| ASSIGNED TASK |
Each line of the entries, from the first to the line containing "[errors.Is] and [errors.As]", is to be transcribed exactly as it stands; include no other lines.

| MATERIALS PROVIDED |
(* ===== verification/Prelude.v ===== *)
(** * Verification of rabbitmq-kit-go

    rabbitmq-kit-go is a Go library for publishing and consuming domain events over RabbitMQ.
    An application creates an [EventBus] from a [Config]; the bus connects a [Client], which
    declares the configured exchanges, queues and dead letter queues and reconnects when the
    connection is lost, and a [Publisher], which sends messages on the client's channel and
    waits for the broker's confirmations.  Consuming starts worker goroutines that route each
    delivery by the type in its JSON body to a handler, retry failed messages through the
    publisher with a counter in the headers, and consult a circuit breaker.

    The development models this library file by file and proves what makes it correct.  Where
    the code does not do what it means to, there is a theorem with a run that shows it.

    ** Files

    - [Prelude]: machine integers ([int64], [uint64]) with wrap-around, time, a state monad,
      record update, tactics, hint databases and shared lemmas.
    - [CircuitBreaker], module [CB] (internal/circuitbreaker): the breaker's record and its
      operations; [run] executes a sequence of operations, [step] is the relation of one
      operation, and [Spec] an abstract three-state machine that the breaker refines.
    - [Errors], module [Err] (errors/errors.go): the error values, their texts, and
      [errors.Is] and [errors.As] over the tree of wrapped errors.
    - [Json], [Marshal], [Roundtrip]: encoding/json as router/message.go and event.go use it:
      the parser with the standard library's limits, the encoder, and their round trip.
    - [Values], module [Val]: dynamic values ([any]), header tables on a heap (Go maps are
      shared by reference), and the message structs of amqp091-go.
    - [Router], modules [Router], [Msg], [Dlq] (router/): handler lookup, the message context
      and its header accessors, and dead letter messages.
    - [Config], module [Cfg] (config/): the configuration structs, every option, [Validate],
      and the dead letter helpers of queue and exchange configurations.
    - [Amqp]: the interface to amqp091-go, a type class whose instances answer calls, and the
      trace of calls made; plans of calls, which set-up code is shown to implement.
    - [Client], module [Client] (internal/broker/client.go): [connect], the declaration of the
      topology, [Close] and queries.
    - [FlowControl], module [Flow] (internal/broker/client.go, [connect]): the goroutine that
      receives the broker's flow control notices, and the callbacks it starts.
    - [Reconnect], module [Reconn] (internal/broker/client.go): the reconnection loop, the
      watchers of connections, [Reconnect] and [Close] as interleaved steps.
    - [Publisher], module [Pub] (internal/broker/publisher.go): an interleaving semantics of
      [Publish] and [PublishBatchPipeline] calls, the confirmation processors and the broker.
      [PublisherSafety] has its invariant, panics and termination, [PublisherErrors] the type
      of the errors returned and what they say about the broker, [PublisherSteps] a
      classification of steps and events with the invariants that follow from it,
      [PublisherConfirms] which message a confirmation answers, [PublisherHazards] runs in
      which one answers another, [PublisherApi] the interface its clients use, with an instance made from the
      interleaving model, and [PublisherRuns] calls on a new channel and after closing.
    - [System], module [Sys]: the machines of [Reconnect] and [Publisher] as one, a bus from
      [NewEventBus] to [Close]: an event of the client carries what the publisher sees of it.
    - [Retry], module [Retry] (internal/broker/retry.go): the retry handler.
    - [Consumer], module [Cons] (internal/broker/consumer.go): the handling of one delivery by a
      worker, and the start of the workers.  [Workers], module [Workers], has the same loop as
      the interleaved steps of workers that share a channel of deliveries, a breaker and a
      publisher, and [Groups] the workers of several queues that share one breaker.
    - [Service], module [Service] (eventbus.go, internal/broker/consumer.go): the whole bus, the
      workers of all queues on the machines of [System], with retries that are calls of the
      bus's publisher, interleaved with everything else, resets of the breaker included.
    - [EventBus], module [Bus] (eventbus.go, publish.go, event.go): publishing events, batches,
      bringing messages back from a dead letter queue, and the life of a bus.
    - [Routing]: the way of an event from [Publish] to the handler lookup.
    - [Direct] (direct/) and [Logger] (logger.go, internal/logger): topology declaration on a
      bare channel; the logger interface as a type class and the default logger.

    ** How code is represented

    A pure function is a function; a method that changes its receiver takes and returns the
    record, with the name and the fields it has in Go; code that threads state through
    several calls is written in the state monad [M].  An [error] is [option error], a
    fallible result a sum.  A Go map that is shared is a location in a heap.  [int] is a
    [Z] with [int64] applied where the code does arithmetic.  The clock, fresh identifiers and
    the answers of the AMQP library are arguments or type class operations.  Goroutines are
    interleaved: a state machine's [exec] performs one event (a critical section, an atomic
    operation, a channel operation or a library call), and theorems quantify over all
    schedules.  A panic is a value.

    ** What is proved

    - Circuit breaker: refinement of the abstract machine; well-formedness of every reachable
      state; when it opens, rejects, admits probes and recovers; reported transitions.
    - Publisher: the confirmation processor never blocks or panics; every call returns within
      seven steps per message plus seven; results reflect answers of the broker; the errors
      that can be returned, each in its place; the complete list of panics.  In orderly runs,
      over any number of reconnections, every answer is for the caller's own message; for
      each of the six conditions of an orderly run there is a run that breaks it once and in
      which a message that was not acknowledged is reported as published.  A batch can close a
      channel twice, and a stale cleanup can remove a newer registration.
    - Client: the topology set-up makes exactly the calls of a declarative plan; the dead
      letter wiring; failed connects are cleaned up; a second set-up makes the same calls;
      what goes wrong with shared argument maps; reconnecting registers no consumer again.
    - Reconnection: only the loop connects, and never after [Close]; a reported loss is
      repaired after any number of failed attempts; a wake-up can be lost for good.
    - The bus: a run of client and publisher together is a run of each, and they agree about
      the channel in use; after a loss the next publish succeeds on the new channel, or
      panics if two resets have overlapped before; what a publish after [Close] does, which is a
      panic if confirms are enabled and the client has reconnected meanwhile.
    - Flow control: every notice is logged and leads to one call of its callback, panics are
      contained, and the goroutines end with the connection; calls can overtake each other.
    - Retry and consumer: each delivery is settled exactly once; without a breaker a failing
      message is handled [MaxRetries + 1] times and then rejected; messages without a handler
      use up the probes of a half-open breaker of any configuration and so wedge it; a
      handler that acknowledges its message itself makes the worker acknowledge it twice.  With any number of workers, under every interleaving: no delivery
      is lost or settled twice, a shutdown drains, an open breaker keeps handlers from being
      called until its timeout or a manual reset, for all queues of a bus, whichever of them
      opened it; a worker alone does what the function for one delivery says.
    - The whole bus: under every interleaving of workers, their retries, the application's
      calls, confirmations and reconnections no delivery is lost or settled twice, and every
      acknowledged delivery was handled, has no handler or failed and was published again; a
      worker that waits for a retry goes on within a bound; in orderly runs a failed message is
      acknowledged only after the broker has acknowledged its own copy; two workers that retry
      at the same time can lose a message.
    - Event bus: one message per event, with a header map of its own, all maps of the caller
      unchanged; exact accounting of batches and of dead letter draining, in which every delivery
      taken from the channel is settled once; the place of the last death of a dead letter is
      recovered.
    - Bodies: what the encoder writes is read back as the same value; a published event is
      routed by the [type] member of its body.
    - Configuration and errors: [Validate] against a declarative specification; the search
      through wrapped errors.

    ** Bounds and fuel

    The JSON parser recurses on fuel; [parse] gives it the length of the text and one, and
    [Json.value_fuel] shows that a value found with any fuel is found with as much fuel as it
    has characters.  [Cons.life], the history of a message that keeps failing, takes more
    rounds than the remaining retries as fuel, which its theorem assumes and shows to be
    enough.  Delivery tags wrap at [2^64] as in the code; counters that the theorems speak
    about arithmetically are assumed to stay in the [int64] range where that matters (the
    number of events in a batch, the retry count).  The body round trip is for values nested
    at most 10000 deep, the decoder's own limit.

    ** What is not modelled

    [MessageContext.BindJSON] (it decodes into a type of the caller's) and the test helpers; the
    texts of the JSON decoder's errors, of which the consumer logs one, are an input.  The lines that the client,
    the publisher and the event bus log are left out, those of the consumer and of flow
    control are kept.  Message contents are reduced to an identity in the publisher's
    interleaving model.  The values of [ToMap] are those of JSON: Go structs among them, which
    the standard library encodes by reflection, are not represented.  The confirmation
    processor's select reads the publisher's two channel fields, which no lock protects, in one
    step.  [Workers], [Groups] and [Service] exclude handlers that settle their
    delivery themselves from their accounting; [Consumer] shows what happens with one. *)

From stdpp Require Import base gmap strings list fin_maps relations.
From Stdlib Require Import ZArith Lia.

Declare Scope kit_scope.
Delimit Scope kit_scope with kit.
Local Open Scope Z_scope.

| EXERCISE OUTPUT |
(* ===== verification/Prelude.v ===== *)
(** * Verification of rabbitmq-kit-go

    rabbitmq-kit-go is a Go library for publishing and consuming domain events over RabbitMQ.
    An application creates an [EventBus] from a [Config]; the bus connects a [Client], which
    declares the configured exchanges, queues and dead letter queues and reconnects when the
    connection is lost, and a [Publisher], which sends messages on the client's channel and
    waits for the broker's confirmations.  Consuming starts worker goroutines that route each
    delivery by the type in its JSON body to a handler, retry failed messages through the
    publisher with a counter in the headers, and consult a circuit breaker.

    The development models this library file by file and proves what makes it correct.  Where
    the code does not do what it means to, there is a theorem with a run that shows it.

    ** Files

    - [Prelude]: machine integers ([int64], [uint64]) with wrap-around, time, a state monad,
      record update, tactics, hint databases and shared lemmas.
    - [CircuitBreaker], module [CB] (internal/circuitbreaker): the breaker's record and its
      operations; [run] executes a sequence of operations, [step] is the relation of one
      operation, and [Spec] an abstract three-state machine that the breaker refines.
    - [Errors], module [Err] (errors/errors.go): the error values, their texts, and
      [errors.Is] and [errors.As] over the tree of wrapped errors.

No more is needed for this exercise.